Patients with poorly controlled diabetes are at risk of greater or more severe fluorouracil toxicity, causing hyperglycemia, which has been fatal. This effect seems to be independent of previous diabetic control and or fluorouracil dosage schedules [ ].
There have been attempts to unravel the mechanism of fluorouracil-induced hyperammonemia, lactic acidosis, and encephalopathy, a rare adverse reaction associated with high-dose therapy. The cause is not known, although Krebs cycle metabolism is almost certainly involved [ , ].
The hematological toxicity of fluorouracil is dose- and schedule-related [ ]. Leukocytes and platelets are affected, although the latter less so. Myelosuppression begins 4–7 days after the first dose, with recovery usually 14 days after the last dose [ ]. With continued treatment, anemia can develop in 3–4 months [ ]. Severe bone marrow depression causing death has been reported [ ].

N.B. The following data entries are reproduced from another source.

(** The end of the stream is the last event observed. *)
Lemma explains_eof obs cs :
  explains obs ((Chunk <$> cs) ++ [Eof]) → ∃ obs', obs = obs' ++ [Eof] ∧ explains obs' (Chunk <$> cs).
Proof.
  intros Hex. pose proof (explains_last _ _ Eof Hex (last_snoc _ _) eq_refl) as Hl.
  apply last_Some in Hl as [obs' ->]. exists obs'. split; [done|].
  apply explains_app_inv in Hex as (a1 & a2 & Heq & H1 & H2).
  inversion H2 as [|e obs act Hnil|]; subst. apply explains_nil_act in Hnil as ->.
  by apply app_inj_2 in Heq as [-> _].
Qed.

Lemma explains_nonterminal obs cs : explains obs (Chunk <$> cs) → Forall (λ e, is_terminal e = false) obs.
Proof.
  intros Hex. remember (Chunk <$> cs) as act eqn:Hact. revert cs Hact.
  induction Hex as [|e obs act Hex IH|lost obs act _ _ Hex IH]; intros cs Hact; [done|..]; symmetry in Hact.
  - apply fmap_cons_inv in Hact as (c & cs' & -> & -> & ->). constructor; [done|by eapply IH].
  - apply fmap_app_inv in Hact as (cs1 & cs2 & -> & -> & ->). constructor; [done|by eapply IH].
Qed.

Section consumer.
Context {B : Type} `{BytesMut B, Memchr} {S Out : Type} `{LineVisitor S Out}.
Context (step : S → str → S) (eof : S → S) `{!FoldVisitor step eof}.
Implicit Types v : ParseLines B S.

(** What a fold visitor makes of one item. *)
Definition take_item (s : S) (i : item) : S :=
  match i with Line l => step s l | GapSeen => line_on_gap s end.

Lemma feed_items_fold s items : feed_items s items = Done (foldl take_item s items, Continue).
Proof.
  revert s. induction items as [|[l|] items IH]; intros s; simpl; [done|..|apply IH].
  rewrite fold_on_line. simpl. apply IH.
Qed.

(** What a line consumer returns that was handed [items]. *)
Definition consumed (inner : S) (items : list item) : driver (ParseLines B S) Out :=
  Finished (Ok (line_into_output (eof (foldl take_item inner items)))).

(** The lines are genuine: a consumer that observes a stream with gaps is
    handed lines of the whole stream, in order, and all of them unless it is
    told of a gap. *)
Lemma explained_lines o inner v cs obs :
  bytes (max_line_length o) ≤ usize_max → ParseLines_new o inner = Done v →
  explains obs ((Chunk <$> cs) ++ [Eof]) →
  ∃ items, consume_sync v (turns_of obs) = consumed inner items ∧
    item_lines items `sublist_of` (decode_line_lossy <$> Lines.spec_lines o (concat cs)) ∧
    (GapSeen ∈ items ∨ item_lines items = decode_line_lossy <$> Lines.spec_lines o (concat cs)).
Proof.
  intros Hu Hnew Hex. destruct (new_adapter_wf o inner v Hu Hnew) as (Hwf & <- & <- & Habs & _).
  destruct (explains_eof _ _ Hex) as (obs' & -> & Hex').
  unfold turns_of. rewrite fmap_app. fold (turns_of obs'). cbn [fmap list_fmap].
  rewrite session_ok by (done || by eapply explains_nonterminal).
  unfold session. rewrite Habs. rewrite <- Lines.run_spec_lines.
  assert (idle (ReadingLine, [])) as Hi by done.
  pose proof (run_events_behind (pl_options v) obs' cs _ _ Hex' Hi (or_introl eq_refl)) as Hb.
  destruct (run_events _ _ obs') as [st items], (Machine.run _ _ (concat cs)) as [whole lines].
  destruct Hb as (Hb & Hs & Hall). rewrite feed_items_fold.
  exists (items ++ (Line ∘ decode_line_lossy <$> Machine.flush st)).
  rewrite item_lines_app, item_lines_lines, fmap_app. cbn [fst snd]. split_and!.
  - unfold consumed. erewrite finish_session_fold by done. rewrite foldl_app. do 4 f_equal.
    generalize (foldl take_item (pl_inner v) items). clear. induction (Machine.flush st); simpl; auto.
  - apply sublist_app; [done|]. by apply fmap_sublist, flush_behind.
  - destruct Hall as [Hg|Hall]; [left; apply elem_of_app; by left|]. right.
    by destruct (Hall eq_refl) as [-> ->].
Qed.

End consumer.

(** ** The fanout broadcast stream *)

Section broadcast.
Context {M : Type} `{MpscLaws M IndexedEvent}.
Context {B : Type} `{BytesMut B, Memchr} {S Out : Type} `{LineVisitor S Out}.
Context (step : S → str → S) (eof : S → S) `{!FoldVisitor step eof}.
Context (name : String.string) (size : NumBytes) (buffered : N).
Hypotheses (Hsize : 0 < bytes size) (Hbuffered : 1 ≤ buffered).
Implicit Types (s : System (M := M)) (x : SubState) (v : ParseLines B S).

(** The reads of a child whose output ended: [bufs], then end of file. *)
Definition reads_of (bufs : list (list byte)) : list read_result := (Ok <$> bufs) ++ [Ok []].

Lemma reads_events bufs :
  Forall (λ buf, buf ≠ []) bufs →
  ∃ cs, reader_events name size (reads_of bufs) = (Chunk <$> cs) ++ [Eof] ∧ concat cs = concat bufs.
Proof.
  intros Hne. destruct (reader_events_faithful name size bufs (Ok []) [] Hsize Hne) as (cs & Hcs & Hcat & _); [done|].
  by exists cs.
Qed.

(** A subscription that is due the whole stream: with [replay_all] one that
    attached before replay was sealed, and with any replay policy one that
    attached before the first event. *)
Definition due_everything (retention : option ReplayRetention) x : Prop :=
  (retention = Some All ∧ sealed_before x = false) ∨ attached_at x = 0%nat.

(** When delivery has run its course, such a subscription has received what the
    guarantee makes of the events of the reads. *)
Lemma settled_events g retention s s' bufs h x :
  reachable g retention buffered s → closed (s_bs s) = false →
  s_log s = reader_events name size (reads_of bufs) →
  rtc (productive g) s s' → nf (productive g) s' → s_subs s' !! h = Some x → due_everything retention x →
  delivered g (received x) (reader_events name size (reads_of bufs)).
Proof.
  intros Hr Hcl Hlog Hrun Hnf Hx Hdue.
  destruct (productive_run g retention buffered s s' Hr Hrun) as (Hr' & Hlog' & _ & Hcl').
  assert (promised (s_log s') x = s_log s') as Hall.
  { destruct Hdue as [[-> Hse]|Hat]; [by eapply promised_all|by eapply promised_first]. }
  rewrite <- Hlog, <- Hlog', <- Hall. by apply (stuck_delivered g retention buffered s' h x); auto.
Qed.

(** C1: from bytes to lines, with reliable delivery and [replay_all].  Once the
    reader has appended the events of its reads up to the end of file, in
    whatever sizes the bytes came, and the stream was not dropped, every run of
    delivery steps ends, and where it ends the line consumer of every subscription, whenever it attached
    (before replay was sealed), has returned from exactly the lines of the
    bytes the child wrote, in order. *)
Theorem broadcast_lines_complete s bufs o inner v :
  Forall (λ buf, buf ≠ []) bufs →
  reachable GReliableWithBackpressure (Some All) buffered s → closed (s_bs s) = false →
  s_log s = reader_events name size (reads_of bufs) →
  bytes (max_line_length o) ≤ usize_max → ParseLines_new o inner = Done v →
  sn (productive GReliableWithBackpressure) s ∧
  ∀ s' h x, rtc (productive GReliableWithBackpressure) s s' → nf (productive GReliableWithBackpressure) s' →
    s_subs s' !! h = Some x → sealed_before x = false →
    consume_sync v (turns_of (received x)) = Finished (Ok (line_into_output (eof
      (foldl step inner (decode_line_lossy <$> Lines.spec_lines o (concat bufs)))))).
Proof.
  intros Hne Hr Hcl Hlog Hu Hnew. split; [by eapply productive_sn|]. intros s' h x Hrun Hnf Hx Hse.
  pose proof (settled_events _ _ s s' bufs h x Hr Hcl Hlog Hrun Hnf Hx (or_introl (conj eq_refl Hse))) as Hrec. simpl in Hrec.
  destruct (reads_events bufs Hne) as (cs & Hcs & <-). rewrite Hrec, Hcs.
  unfold turns_of. rewrite fmap_app. by apply parse_lines_fold.
Qed.

(** C2: lossy delivery of the fan-out backend never invents or alters a line, for
    a subscription that is due the whole stream: with [replay_all] one that
    attached before replay was sealed, with any other replay policy one that
    attached before the first event (a later one starts in the middle of the
    stream, maybe of a line).  Where a run of delivery steps ends, on a stream
    that was read to its end and not dropped, its line consumer has been handed
    a subsequence of the lines of the bytes the child wrote (as the parsing
    options cut them): what a loss has torn is never glued to other bytes and
    never passed on as a line.  If a line is missing, it was told of a gap. *)
Theorem broadcast_lossy_lines_genuine retention s bufs o inner v :
  Forall (λ buf, buf ≠ []) bufs →
  reachable GLossyWithoutBackpressure retention buffered s → closed (s_bs s) = false →
  s_log s = reader_events name size (reads_of bufs) →
  bytes (max_line_length o) ≤ usize_max → ParseLines_new o inner = Done v →
  sn (productive GLossyWithoutBackpressure) s ∧
  ∀ s' h x, rtc (productive GLossyWithoutBackpressure) s s' → nf (productive GLossyWithoutBackpressure) s' →
    s_subs s' !! h = Some x → due_everything retention x →
    let lines := decode_line_lossy <$> Lines.spec_lines o (concat bufs) in
    ∃ items, consume_sync v (turns_of (received x)) = consumed step eof inner items ∧
      item_lines items `sublist_of` lines ∧ (GapSeen ∈ items ∨ item_lines items = lines).
Proof.
  intros Hne Hr Hcl Hlog Hu Hnew. split; [by eapply productive_sn|]. intros s' h x Hrun Hnf Hx Hse.
  pose proof (settled_events _ _ s s' bufs h x Hr Hcl Hlog Hrun Hnf Hx Hse) as Hrec. simpl in Hrec.
  destruct (reads_events bufs Hne) as (cs & Hcs & <-). rewrite Hcs in Hrec. by apply explained_lines.
Qed.
(* ===== verification/Shutdown.v ===== *)
(** * Graceful-shutdown policies

    Models [src/process_handle/termination/shutdown.rs]: the phases of a
    shutdown, their constructors, and the typestate builder.  The value and the
    builder have one set of fields per platform: the definitions at top level
    are those of Unix, module [OnWindows] has those of Windows.  The setters for
    the other platform accept their argument and ignore it. *)

From S2P Require Import Prelude Time Stream Errors.

Inductive UnixGracefulSignal : Type := Interrupt | Terminate.

#[export] Instance UnixGracefulSignal_eq_dec : EqDecision UnixGracefulSignal.
Proof. solve_decision. Defined.

Definition label (s : UnixGracefulSignal) : String.string :=
  match s with Interrupt => "SIGINT" | Terminate => "SIGTERM" end.

Record UnixGracefulPhase : Type := mkPhase { signal : UnixGracefulSignal; phase_timeout : Duration }.

Definition phase_interrupt (d : Duration) : UnixGracefulPhase := mkPhase Interrupt d.
Definition phase_terminate (d : Duration) : UnixGracefulPhase := mkPhase Terminate d.

Record UnixGracefulShutdown : Type := mkUnix { phases : list UnixGracefulPhase }.

Module UnixGracefulShutdown.

Definition single (p : UnixGracefulPhase) : UnixGracefulShutdown := mkUnix [p].
Definition terminate_only (d : Duration) : UnixGracefulShutdown := single (phase_terminate d).
Definition interrupt_only (d : Duration) : UnixGracefulShutdown := single (phase_interrupt d).

Definition from_phases (ps : list UnixGracefulPhase) : outcome UnixGracefulShutdown :=
  _ ← assert_that (negb (bool_decide (ps = [])));
  mret (mkUnix ps).

Definition total_timeout (s : UnixGracefulShutdown) : outcome Duration :=
  sum_durations (phase_timeout <$> phases s).

End UnixGracefulShutdown.

Record WindowsGracefulShutdown : Type := mkWindows { windows_timeout : Duration }.

(** On Unix the value carries the Unix sequence only. *)
Record GracefulShutdown : Type := mkGraceful { unix : UnixGracefulShutdown }.

Definition total_timeout (s : GracefulShutdown) : outcome Duration :=
  UnixGracefulShutdown.total_timeout (unix s).

(** The builder's states are type indices, as in the source. *)
Module GracefulShutdownBuilder.

Inductive state : Type := UnixUnset | UnixSet | BothSet.

Record t (s : state) : Type := mk { b_unix : option UnixGracefulShutdown }.
Arguments mk {s}.
Arguments b_unix {s}.

Definition builder : t UnixUnset := mk None.

Definition set_unix (b : t UnixUnset) (s : UnixGracefulShutdown) : t UnixSet := mk (Some s).
Definition unix_sigterm (b : t UnixUnset) (d : Duration) : t UnixSet :=
  mk (Some (UnixGracefulShutdown.terminate_only d)).
Definition unix_sigint (b : t UnixUnset) (d : Duration) : t UnixSet :=
  mk (Some (UnixGracefulShutdown.interrupt_only d)).

Definition set_windows (b : t UnixSet) (s : WindowsGracefulShutdown) : t BothSet := mk (b_unix b).
Definition windows_ctrl_break (b : t UnixSet) (d : Duration) : t BothSet := mk (b_unix b).

Definition build (b : t BothSet) : outcome GracefulShutdown :=
  s ← expect (b_unix b); mret (mkGraceful s).

End GracefulShutdownBuilder.

Module OnWindows.

Record GracefulShutdown : Type := mkGraceful { windows : WindowsGracefulShutdown }.

Definition total_timeout (s : GracefulShutdown) : Duration := windows_timeout (windows s).

Module Builder.
Import GracefulShutdownBuilder (state(..)).

Record t (s : state) : Type := mk { b_windows : WindowsGracefulShutdown }.
Arguments mk {s}.
Arguments b_windows {s}.

Definition builder : t UnixUnset := mk (mkWindows 0).

Definition set_unix (b : t UnixUnset) (s : UnixGracefulShutdown) : t UnixSet := mk (b_windows b).
Definition unix_sigterm (b : t UnixUnset) (d : Duration) : t UnixSet := mk (b_windows b).
Definition unix_sigint (b : t UnixUnset) (d : Duration) : t UnixSet := mk (b_windows b).

Definition set_windows (b : t UnixSet) (s : WindowsGracefulShutdown) : t BothSet := mk s.
Definition windows_ctrl_break (b : t UnixSet) (d : Duration) : t BothSet := mk (mkWindows d).

Definition build (b : t BothSet) : GracefulShutdown := mkGraceful (b_windows b).

End Builder.
End OnWindows.

(** A shutdown that can be built: the fields are private, so these are the only
    ways to obtain one. *)
Inductive constructible : UnixGracefulShutdown → Prop :=
| built_single p : constructible (UnixGracefulShutdown.single p)
| built_phases ps s : UnixGracefulShutdown.from_phases ps = Done s → constructible s.

Lemma constructible_phases s : constructible s → phases s ≠ [].
Proof.
  destruct 1 as [|ps s Hs]; [done|]. unfold UnixGracefulShutdown.from_phases in Hs.
  case_bool_decide as Hn; [done|]. by injection Hs as <-.
Qed.

(** The shutdown builder never panics, whichever Unix setter is used, and
    its result carries exactly the sequence it was given; a sequence that
    exists has at least one phase. *)
Lemma shutdown_builder_total (s : UnixGracefulShutdown) (d d' : Duration) :
  let b := GracefulShutdownBuilder.builder in
  GracefulShutdownBuilder.build (GracefulShutdownBuilder.windows_ctrl_break
    (GracefulShutdownBuilder.set_unix b s) d) = Done (mkGraceful s) ∧
  GracefulShutdownBuilder.build (GracefulShutdownBuilder.windows_ctrl_break
    (GracefulShutdownBuilder.unix_sigterm b d') d) = Done (mkGraceful (mkUnix [mkPhase Terminate d'])) ∧
  GracefulShutdownBuilder.build (GracefulShutdownBuilder.set_windows
    (GracefulShutdownBuilder.unix_sigint b d') (mkWindows d)) = Done (mkGraceful (mkUnix [mkPhase Interrupt d'])) ∧
  (∀ ps, UnixGracefulShutdown.from_phases ps = Panic ↔ ps = []).
Proof.
  split_and!; try done. intros ps. unfold UnixGracefulShutdown.from_phases.
  case_bool_decide as Hn; simpl; [done|]. split; [done|]. by intros ->.
Qed.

Leukopenia is the most common blood dyscrasia secondary to fluorouracil and usually occurs after every course. The lowest white cell counts are usually seen at 9–14 days after the first course of treatment, but can be delayed for up to 20 days [ , ]. Leukopenia usually resolves after drug withdrawal. Leukopenia is often followed by megaloblastic anemia [ ]. Agranulocytosis has been reported during fluorouracil therapy [ ].
Thrombocytopenia has occurred during fluorouracil therapy but is much less frequent than leukopenia [ ].
The following summarizes the dose-relatedness of the hematological effects of fluorouracil [ , ]:
with a daily bolus of 12 mg/kg for 5 days, leukopenia (under 4 × 10 9 /l) occurred in all of 70 patients; 31% had marked leukopenia (under 2 × 10 9 /l);
with a continuous infusion of 30 mg/kg/day for 5 days, the leukopenia was mild and occurred in only 12% of patients;
a protracted continuous infusion of 300 mg/m 2 /day caused one case of moderate leukopenia and four cases of mild/moderate thrombocytopenia;
with a daily bolus of 500 mg/m 2 for 5 days there was a 38% incidence of leukopenia (with 20% below 2 × 10 9 /l and an 8% incidence of thrombocytopenia (1% severe).